## Exercise prompt
Go through the material and return every line that contains the string "killThread".

## Recorded data
- Opening Delimiter -

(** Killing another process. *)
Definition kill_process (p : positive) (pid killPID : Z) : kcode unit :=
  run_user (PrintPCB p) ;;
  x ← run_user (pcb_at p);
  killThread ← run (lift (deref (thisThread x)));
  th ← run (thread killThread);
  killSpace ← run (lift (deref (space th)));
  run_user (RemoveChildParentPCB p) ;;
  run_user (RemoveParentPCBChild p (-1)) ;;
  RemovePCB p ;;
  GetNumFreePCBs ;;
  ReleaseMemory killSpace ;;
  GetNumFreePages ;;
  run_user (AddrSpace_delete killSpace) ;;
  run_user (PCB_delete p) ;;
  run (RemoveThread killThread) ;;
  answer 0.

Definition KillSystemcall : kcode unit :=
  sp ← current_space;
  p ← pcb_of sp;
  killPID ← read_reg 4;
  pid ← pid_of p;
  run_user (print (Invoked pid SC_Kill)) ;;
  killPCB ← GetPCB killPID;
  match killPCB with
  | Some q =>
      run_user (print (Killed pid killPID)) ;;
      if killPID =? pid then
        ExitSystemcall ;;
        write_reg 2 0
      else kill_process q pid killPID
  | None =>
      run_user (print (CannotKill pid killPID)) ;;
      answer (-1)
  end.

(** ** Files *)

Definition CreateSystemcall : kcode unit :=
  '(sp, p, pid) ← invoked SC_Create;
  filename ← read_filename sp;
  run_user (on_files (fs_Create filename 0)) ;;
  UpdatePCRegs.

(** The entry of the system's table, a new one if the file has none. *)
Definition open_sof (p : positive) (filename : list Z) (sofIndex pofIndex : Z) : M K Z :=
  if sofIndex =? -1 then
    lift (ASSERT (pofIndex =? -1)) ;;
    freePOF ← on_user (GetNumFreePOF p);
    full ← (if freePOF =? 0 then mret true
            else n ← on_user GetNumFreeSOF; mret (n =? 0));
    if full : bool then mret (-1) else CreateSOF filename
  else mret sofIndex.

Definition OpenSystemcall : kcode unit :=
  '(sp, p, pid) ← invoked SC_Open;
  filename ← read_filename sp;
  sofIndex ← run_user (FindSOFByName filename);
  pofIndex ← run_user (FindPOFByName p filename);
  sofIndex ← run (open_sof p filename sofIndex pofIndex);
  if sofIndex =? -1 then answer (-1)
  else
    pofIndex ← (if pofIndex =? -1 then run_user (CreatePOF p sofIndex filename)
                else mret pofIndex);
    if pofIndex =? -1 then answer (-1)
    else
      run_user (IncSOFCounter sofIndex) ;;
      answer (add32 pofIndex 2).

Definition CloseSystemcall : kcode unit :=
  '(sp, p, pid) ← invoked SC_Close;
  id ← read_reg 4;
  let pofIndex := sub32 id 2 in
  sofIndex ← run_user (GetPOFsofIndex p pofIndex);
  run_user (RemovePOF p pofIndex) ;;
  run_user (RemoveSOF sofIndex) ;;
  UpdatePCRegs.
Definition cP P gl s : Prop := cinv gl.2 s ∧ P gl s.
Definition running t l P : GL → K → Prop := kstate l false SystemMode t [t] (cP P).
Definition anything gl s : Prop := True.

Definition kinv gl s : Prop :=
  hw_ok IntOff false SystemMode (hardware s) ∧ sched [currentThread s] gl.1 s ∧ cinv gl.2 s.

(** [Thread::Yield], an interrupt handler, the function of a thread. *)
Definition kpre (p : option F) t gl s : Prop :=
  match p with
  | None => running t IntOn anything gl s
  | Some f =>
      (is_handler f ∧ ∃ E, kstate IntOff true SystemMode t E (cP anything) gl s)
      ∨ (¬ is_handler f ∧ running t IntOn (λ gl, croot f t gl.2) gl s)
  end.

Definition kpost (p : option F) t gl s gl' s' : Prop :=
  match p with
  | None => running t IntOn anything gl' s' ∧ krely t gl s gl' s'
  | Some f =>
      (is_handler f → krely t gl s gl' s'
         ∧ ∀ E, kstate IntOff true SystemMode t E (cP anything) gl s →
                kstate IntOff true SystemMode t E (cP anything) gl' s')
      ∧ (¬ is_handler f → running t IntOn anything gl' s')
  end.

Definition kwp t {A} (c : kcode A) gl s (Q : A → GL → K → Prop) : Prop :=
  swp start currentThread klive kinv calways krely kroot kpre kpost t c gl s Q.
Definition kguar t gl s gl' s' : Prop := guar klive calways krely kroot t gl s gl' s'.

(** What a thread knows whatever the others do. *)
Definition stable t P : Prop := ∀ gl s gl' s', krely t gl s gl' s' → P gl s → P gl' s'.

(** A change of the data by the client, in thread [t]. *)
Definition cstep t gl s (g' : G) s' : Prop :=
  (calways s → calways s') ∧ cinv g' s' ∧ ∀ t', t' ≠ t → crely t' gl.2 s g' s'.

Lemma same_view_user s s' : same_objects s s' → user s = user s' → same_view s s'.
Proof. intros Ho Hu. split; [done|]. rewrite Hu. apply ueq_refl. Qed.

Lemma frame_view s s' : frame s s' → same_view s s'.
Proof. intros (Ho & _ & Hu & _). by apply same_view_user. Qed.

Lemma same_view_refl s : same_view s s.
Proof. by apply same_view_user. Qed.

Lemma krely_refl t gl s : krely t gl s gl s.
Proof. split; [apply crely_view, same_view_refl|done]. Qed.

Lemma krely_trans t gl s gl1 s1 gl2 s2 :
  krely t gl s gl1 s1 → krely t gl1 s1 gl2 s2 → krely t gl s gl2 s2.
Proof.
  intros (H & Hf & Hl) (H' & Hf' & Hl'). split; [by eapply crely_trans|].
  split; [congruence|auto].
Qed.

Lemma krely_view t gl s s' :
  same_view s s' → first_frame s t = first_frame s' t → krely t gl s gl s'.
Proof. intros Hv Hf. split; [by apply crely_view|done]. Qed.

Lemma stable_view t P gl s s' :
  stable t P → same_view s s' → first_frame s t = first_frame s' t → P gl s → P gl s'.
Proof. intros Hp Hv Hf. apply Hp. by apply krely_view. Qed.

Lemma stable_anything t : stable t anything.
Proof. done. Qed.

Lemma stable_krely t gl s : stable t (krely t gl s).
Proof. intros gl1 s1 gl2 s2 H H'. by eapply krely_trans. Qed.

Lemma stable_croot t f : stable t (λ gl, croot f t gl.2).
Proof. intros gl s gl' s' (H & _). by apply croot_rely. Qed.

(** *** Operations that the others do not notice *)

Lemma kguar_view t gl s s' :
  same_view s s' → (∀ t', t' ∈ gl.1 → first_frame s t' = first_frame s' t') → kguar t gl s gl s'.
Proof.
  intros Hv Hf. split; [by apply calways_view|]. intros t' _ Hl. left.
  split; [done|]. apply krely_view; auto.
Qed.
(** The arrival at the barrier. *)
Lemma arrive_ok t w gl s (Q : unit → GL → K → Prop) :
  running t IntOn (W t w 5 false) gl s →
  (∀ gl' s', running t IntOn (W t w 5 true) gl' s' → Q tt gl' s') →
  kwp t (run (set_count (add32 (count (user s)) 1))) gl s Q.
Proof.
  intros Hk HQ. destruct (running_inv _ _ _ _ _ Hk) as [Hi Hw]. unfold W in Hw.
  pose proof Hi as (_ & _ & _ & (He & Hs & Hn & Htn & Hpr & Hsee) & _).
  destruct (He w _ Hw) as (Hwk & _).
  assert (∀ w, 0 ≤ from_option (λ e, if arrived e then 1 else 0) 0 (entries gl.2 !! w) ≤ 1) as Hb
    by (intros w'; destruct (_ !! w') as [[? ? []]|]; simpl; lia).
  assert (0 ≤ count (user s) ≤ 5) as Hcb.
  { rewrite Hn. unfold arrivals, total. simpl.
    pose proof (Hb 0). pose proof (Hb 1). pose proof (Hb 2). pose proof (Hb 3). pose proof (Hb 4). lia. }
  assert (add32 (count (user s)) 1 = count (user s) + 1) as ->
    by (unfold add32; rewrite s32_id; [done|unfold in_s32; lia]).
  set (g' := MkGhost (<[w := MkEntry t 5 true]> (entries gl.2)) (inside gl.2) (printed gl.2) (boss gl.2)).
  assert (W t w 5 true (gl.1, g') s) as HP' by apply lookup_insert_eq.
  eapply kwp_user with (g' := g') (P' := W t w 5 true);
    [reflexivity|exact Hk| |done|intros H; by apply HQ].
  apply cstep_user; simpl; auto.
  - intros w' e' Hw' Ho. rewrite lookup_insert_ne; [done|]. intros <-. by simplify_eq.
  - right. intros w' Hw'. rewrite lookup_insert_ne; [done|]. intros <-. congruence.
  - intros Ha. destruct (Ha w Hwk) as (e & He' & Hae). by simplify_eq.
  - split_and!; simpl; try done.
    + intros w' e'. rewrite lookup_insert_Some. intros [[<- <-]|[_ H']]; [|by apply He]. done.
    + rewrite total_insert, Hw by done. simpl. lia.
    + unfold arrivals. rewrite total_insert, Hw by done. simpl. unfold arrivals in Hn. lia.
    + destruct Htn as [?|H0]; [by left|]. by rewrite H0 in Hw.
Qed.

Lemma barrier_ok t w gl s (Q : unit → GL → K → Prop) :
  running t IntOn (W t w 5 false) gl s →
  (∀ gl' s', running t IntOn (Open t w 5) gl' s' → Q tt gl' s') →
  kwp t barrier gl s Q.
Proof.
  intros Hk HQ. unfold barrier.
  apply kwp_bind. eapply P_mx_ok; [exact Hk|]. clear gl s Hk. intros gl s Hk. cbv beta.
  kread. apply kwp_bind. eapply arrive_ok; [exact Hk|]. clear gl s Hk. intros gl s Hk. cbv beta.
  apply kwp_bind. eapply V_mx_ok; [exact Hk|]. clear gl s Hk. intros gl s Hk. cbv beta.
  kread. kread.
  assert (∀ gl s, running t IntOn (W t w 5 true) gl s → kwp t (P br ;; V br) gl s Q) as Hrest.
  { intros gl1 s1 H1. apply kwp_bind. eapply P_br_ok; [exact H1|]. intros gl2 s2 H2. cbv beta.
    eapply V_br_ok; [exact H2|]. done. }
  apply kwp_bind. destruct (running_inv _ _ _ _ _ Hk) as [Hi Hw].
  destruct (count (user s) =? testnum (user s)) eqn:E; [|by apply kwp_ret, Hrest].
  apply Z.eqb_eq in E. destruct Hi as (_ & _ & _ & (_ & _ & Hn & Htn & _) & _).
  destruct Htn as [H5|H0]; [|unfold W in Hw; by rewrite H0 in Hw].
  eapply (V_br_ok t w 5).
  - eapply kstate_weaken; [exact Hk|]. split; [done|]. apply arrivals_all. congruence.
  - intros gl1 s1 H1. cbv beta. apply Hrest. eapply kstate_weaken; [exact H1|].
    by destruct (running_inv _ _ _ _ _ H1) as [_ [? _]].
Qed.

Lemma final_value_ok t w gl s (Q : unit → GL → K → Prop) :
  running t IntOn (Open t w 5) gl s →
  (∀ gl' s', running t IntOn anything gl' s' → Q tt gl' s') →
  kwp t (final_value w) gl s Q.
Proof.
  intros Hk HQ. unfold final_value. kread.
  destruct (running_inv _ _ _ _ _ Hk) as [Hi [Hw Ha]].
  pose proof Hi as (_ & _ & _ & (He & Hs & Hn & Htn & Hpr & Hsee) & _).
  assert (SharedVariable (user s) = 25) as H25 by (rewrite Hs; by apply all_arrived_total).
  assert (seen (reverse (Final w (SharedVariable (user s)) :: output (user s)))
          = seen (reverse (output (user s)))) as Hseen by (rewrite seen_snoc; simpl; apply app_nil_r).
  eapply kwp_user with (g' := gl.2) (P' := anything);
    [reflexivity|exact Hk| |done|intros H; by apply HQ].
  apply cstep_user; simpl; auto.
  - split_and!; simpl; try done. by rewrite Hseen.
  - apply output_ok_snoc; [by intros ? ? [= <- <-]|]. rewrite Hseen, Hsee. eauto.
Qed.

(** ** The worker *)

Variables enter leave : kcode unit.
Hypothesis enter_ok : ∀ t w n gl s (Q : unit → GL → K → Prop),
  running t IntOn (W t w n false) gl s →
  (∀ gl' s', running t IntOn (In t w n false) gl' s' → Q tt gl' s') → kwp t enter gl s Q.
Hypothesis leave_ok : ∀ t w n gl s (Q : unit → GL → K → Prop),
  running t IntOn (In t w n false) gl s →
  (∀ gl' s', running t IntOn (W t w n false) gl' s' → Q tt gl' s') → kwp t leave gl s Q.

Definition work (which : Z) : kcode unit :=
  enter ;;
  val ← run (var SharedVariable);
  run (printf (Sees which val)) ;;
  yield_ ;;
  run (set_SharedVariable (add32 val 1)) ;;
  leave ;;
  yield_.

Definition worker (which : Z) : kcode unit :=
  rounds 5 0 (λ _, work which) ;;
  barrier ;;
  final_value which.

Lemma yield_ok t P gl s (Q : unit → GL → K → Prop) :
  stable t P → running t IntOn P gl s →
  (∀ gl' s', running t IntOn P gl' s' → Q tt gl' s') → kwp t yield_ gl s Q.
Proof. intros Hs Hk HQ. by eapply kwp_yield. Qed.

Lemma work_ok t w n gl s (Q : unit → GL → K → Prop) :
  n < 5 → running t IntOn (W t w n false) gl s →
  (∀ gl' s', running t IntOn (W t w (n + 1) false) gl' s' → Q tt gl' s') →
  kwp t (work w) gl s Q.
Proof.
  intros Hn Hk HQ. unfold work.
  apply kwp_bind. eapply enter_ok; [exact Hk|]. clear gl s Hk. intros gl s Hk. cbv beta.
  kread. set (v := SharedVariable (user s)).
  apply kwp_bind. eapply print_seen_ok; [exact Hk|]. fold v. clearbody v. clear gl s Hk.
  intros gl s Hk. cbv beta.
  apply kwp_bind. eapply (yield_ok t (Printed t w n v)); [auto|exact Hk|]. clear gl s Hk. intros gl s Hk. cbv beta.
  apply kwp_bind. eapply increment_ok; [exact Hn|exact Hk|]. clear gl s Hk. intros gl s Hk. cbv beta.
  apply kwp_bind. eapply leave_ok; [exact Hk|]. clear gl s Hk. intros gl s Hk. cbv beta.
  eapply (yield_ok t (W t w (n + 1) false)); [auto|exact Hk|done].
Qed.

- Closing Delimiter -
- Opening Delimiter -

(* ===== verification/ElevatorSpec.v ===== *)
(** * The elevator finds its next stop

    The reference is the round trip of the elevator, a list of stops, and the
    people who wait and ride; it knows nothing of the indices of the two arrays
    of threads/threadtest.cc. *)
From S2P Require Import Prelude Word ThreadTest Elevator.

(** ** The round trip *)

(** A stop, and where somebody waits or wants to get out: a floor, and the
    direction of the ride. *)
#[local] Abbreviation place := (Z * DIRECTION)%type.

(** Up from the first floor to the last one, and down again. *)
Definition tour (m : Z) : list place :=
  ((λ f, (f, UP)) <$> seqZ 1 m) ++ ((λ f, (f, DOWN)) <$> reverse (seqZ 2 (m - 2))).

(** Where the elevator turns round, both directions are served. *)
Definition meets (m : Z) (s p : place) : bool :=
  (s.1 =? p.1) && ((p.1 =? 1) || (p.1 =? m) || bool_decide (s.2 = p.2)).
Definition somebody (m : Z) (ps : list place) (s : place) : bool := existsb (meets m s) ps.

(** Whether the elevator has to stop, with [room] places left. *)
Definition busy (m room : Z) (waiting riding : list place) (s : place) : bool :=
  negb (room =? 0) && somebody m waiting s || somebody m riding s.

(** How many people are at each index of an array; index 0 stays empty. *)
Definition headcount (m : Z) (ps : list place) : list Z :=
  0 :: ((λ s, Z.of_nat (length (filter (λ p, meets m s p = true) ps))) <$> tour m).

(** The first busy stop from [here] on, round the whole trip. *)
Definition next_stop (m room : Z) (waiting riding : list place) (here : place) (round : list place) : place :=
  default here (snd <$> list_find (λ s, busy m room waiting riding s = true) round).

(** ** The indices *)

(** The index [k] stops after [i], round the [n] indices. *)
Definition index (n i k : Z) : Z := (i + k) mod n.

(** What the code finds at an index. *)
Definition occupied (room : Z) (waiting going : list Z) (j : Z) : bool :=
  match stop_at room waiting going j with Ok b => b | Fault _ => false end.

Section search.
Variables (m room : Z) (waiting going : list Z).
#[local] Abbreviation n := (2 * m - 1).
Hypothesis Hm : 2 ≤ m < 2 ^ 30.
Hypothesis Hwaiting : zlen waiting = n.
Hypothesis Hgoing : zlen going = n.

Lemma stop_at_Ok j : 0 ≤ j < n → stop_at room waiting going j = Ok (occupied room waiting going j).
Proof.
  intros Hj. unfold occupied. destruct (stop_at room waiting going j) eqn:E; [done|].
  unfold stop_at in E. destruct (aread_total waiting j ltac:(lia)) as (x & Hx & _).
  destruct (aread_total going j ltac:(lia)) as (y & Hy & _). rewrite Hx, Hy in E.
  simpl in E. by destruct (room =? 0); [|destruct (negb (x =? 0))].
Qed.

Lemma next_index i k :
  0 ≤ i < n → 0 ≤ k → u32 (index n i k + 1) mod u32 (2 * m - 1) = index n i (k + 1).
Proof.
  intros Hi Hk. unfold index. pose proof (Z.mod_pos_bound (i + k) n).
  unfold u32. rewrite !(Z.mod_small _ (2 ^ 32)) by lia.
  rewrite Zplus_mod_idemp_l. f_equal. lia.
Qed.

- Closing Delimiter -

## Expected output
  killThread ← run (lift (deref (thisThread x)));
  th ← run (thread killThread);
  run (RemoveThread killThread) ;;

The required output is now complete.